● **WORK TO BE COMPLETED**:
Please write out the data that follows, word for word.
[PROVIDED MATERIAL — start]
(** [YouTube\s*Link(?:\s*\d+)?\s*:?\s*(https?://\S+)] *)
Definition link_re : re :=
  lits "YouTube" ;; Star CSpace ;; lits "Link" ;;
  Opt (Star CSpace ;; Plus CDigit) ;; Star CSpace ;; Opt (Atom (ch ":")) ;;
  Star CSpace ;; Group 1 url_re.

(** [Practice\s*Questions\s*\(\s*10\s*\)\s*:?\s*(.* )$] *)
Definition qsection_re : re :=
  lits "Practice" ;; Star CSpace ;; lits "Questions" ;; Star CSpace ;;
  Atom (ch "(") ;; Star CSpace ;; lits "10" ;; Star CSpace ;;
  Atom (ch ")") ;; Star CSpace ;; Opt (Atom (ch ":")) ;; Star CSpace ;;
  Group 1 (Star CAny) ;; Eol.

(** [^\d+\.?\s*] *)
Definition numbering_re : re :=
  Bol ;; Plus CDigit ;; Opt (Atom (ch ".")) ;; Star CSpace.

(** [(?im)^\s*Day\s+\d+\s*[:\-]?.*$] *)
Definition header_re : re :=
  Bol ;; Star CSpace ;; lits "Day" ;; Plus CSpace ;; Plus CDigit ;;
  Star CSpace ;; Opt (Atom (COneOf [":"%char; "-"%char])) ;; Star CAny ;;
  Eol.

Local Close Scope re_scope.

(** ** [sanitize_learning_path_text] *)

Definition is_some {A} (o : option A) : bool :=
  match o with Some _ => true | None => false end.

Definition erase (_ : text) (_ : rmatch) : text := [].

(** The body of the line loop: [None] when the line is dropped, the line
    to append otherwise. *)
Definition keep_line (ln : text) : option text :=
  let s := strip ln in
  if is_empty s then Some []
  else if is_some (re_match flag_i trace_re s) then None
  else if startswith (lit "{") s && endswith (lit "}") s then None
  else Some ln.

Fixpoint filter_lines (lns : list text) : list text :=
  match lns with
  | [] => []
  | ln :: lns' =>
      match keep_line ln with
      | Some l => l :: filter_lines lns'
      | None => filter_lines lns'
      end
  end.

(** The part of the function after the line loop, on [cleaned]. *)
Definition keep_from_first_day (cleaned : text) : text :=
  match re_search flag_i first_day_re cleaned with
  | Some m =>
      let start := m_start m in
      let head := splitlines (strip (firstn start cleaned)) in
      let title := if is_empty head then [] else join [LF] (lastn 2 head) in
      let body := strip (skipn start cleaned) in
      if is_empty title then body
      else strip (title ++ [LF; LF] ++ body)
  | None => cleaned
  end.

Definition sanitize_learning_path_text (text0 : text) : text :=
  if is_empty text0 then []
  else
    let t1 := re_sub no_flags fence_re erase text0 in
    let t2 := re_sub flag_i toolexc_re erase t1 in
    let t3 := re_sub no_flags datajson_re erase t2 in
    let cleaned := strip (join [LF] (filter_lines (splitlines t3))) in
    keep_from_first_day cleaned.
[PROVIDED MATERIAL — finish]
● **RESPONSE TO THIS EXERCISE**:
(** [YouTube\s*Link(?:\s*\d+)?\s*:?\s*(https?://\S+)] *)
Definition link_re : re :=
  lits "YouTube" ;; Star CSpace ;; lits "Link" ;;
  Opt (Star CSpace ;; Plus CDigit) ;; Star CSpace ;; Opt (Atom (ch ":")) ;;
  Star CSpace ;; Group 1 url_re.

(** [Practice\s*Questions\s*\(\s*10\s*\)\s*:?\s*(.* )$] *)
Definition qsection_re : re :=
  lits "Practice" ;; Star CSpace ;; lits "Questions" ;; Star CSpace ;;
  Atom (ch "(") ;; Star CSpace ;; lits "10" ;; Star CSpace ;;
  Atom (ch ")") ;; Star CSpace ;; Opt (Atom (ch ":")) ;; Star CSpace ;;
  Group 1 (Star CAny) ;; Eol.

(** [^\d+\.?\s*] *)
Definition numbering_re : re :=
  Bol ;; Plus CDigit ;; Opt (Atom (ch ".")) ;; Star CSpace.

(** [(?im)^\s*Day\s+\d+\s*[:\-]?.*$] *)
Definition header_re : re :=
  Bol ;; Star CSpace ;; lits "Day" ;; Plus CSpace ;; Plus CDigit ;;
  Star CSpace ;; Opt (Atom (COneOf [":"%char; "-"%char])) ;; Star CAny ;;
  Eol.

Local Close Scope re_scope.

(** ** [sanitize_learning_path_text] *)

Definition is_some {A} (o : option A) : bool :=
  match o with Some _ => true | None => false end.

Definition erase (_ : text) (_ : rmatch) : text := [].

(** The body of the line loop: [None] when the line is dropped, the line
    to append otherwise. *)
Definition keep_line (ln : text) : option text :=
  let s := strip ln in
  if is_empty s then Some []
  else if is_some (re_match flag_i trace_re s) then None
  else if startswith (lit "{") s && endswith (lit "}") s then None
  else Some ln.

Fixpoint filter_lines (lns : list text) : list text :=
  match lns with
  | [] => []
  | ln :: lns' =>
      match keep_line ln with
      | Some l => l :: filter_lines lns'
      | None => filter_lines lns'
      end
  end.

(** The part of the function after the line loop, on [cleaned]. *)
Definition keep_from_first_day (cleaned : text) : text :=
  match re_search flag_i first_day_re cleaned with
  | Some m =>
      let start := m_start m in
      let head := splitlines (strip (firstn start cleaned)) in
      let title := if is_empty head then [] else join [LF] (lastn 2 head) in
      let body := strip (skipn start cleaned) in
      if is_empty title then body
      else strip (title ++ [LF; LF] ++ body)
  | None => cleaned
  end.

Definition sanitize_learning_path_text (text0 : text) : text :=
  if is_empty text0 then []
  else
    let t1 := re_sub no_flags fence_re erase text0 in
    let t2 := re_sub flag_i toolexc_re erase t1 in
    let t3 := re_sub no_flags datajson_re erase t2 in
    let cleaned := strip (join [LF] (filter_lines (splitlines t3))) in
    keep_from_first_day cleaned.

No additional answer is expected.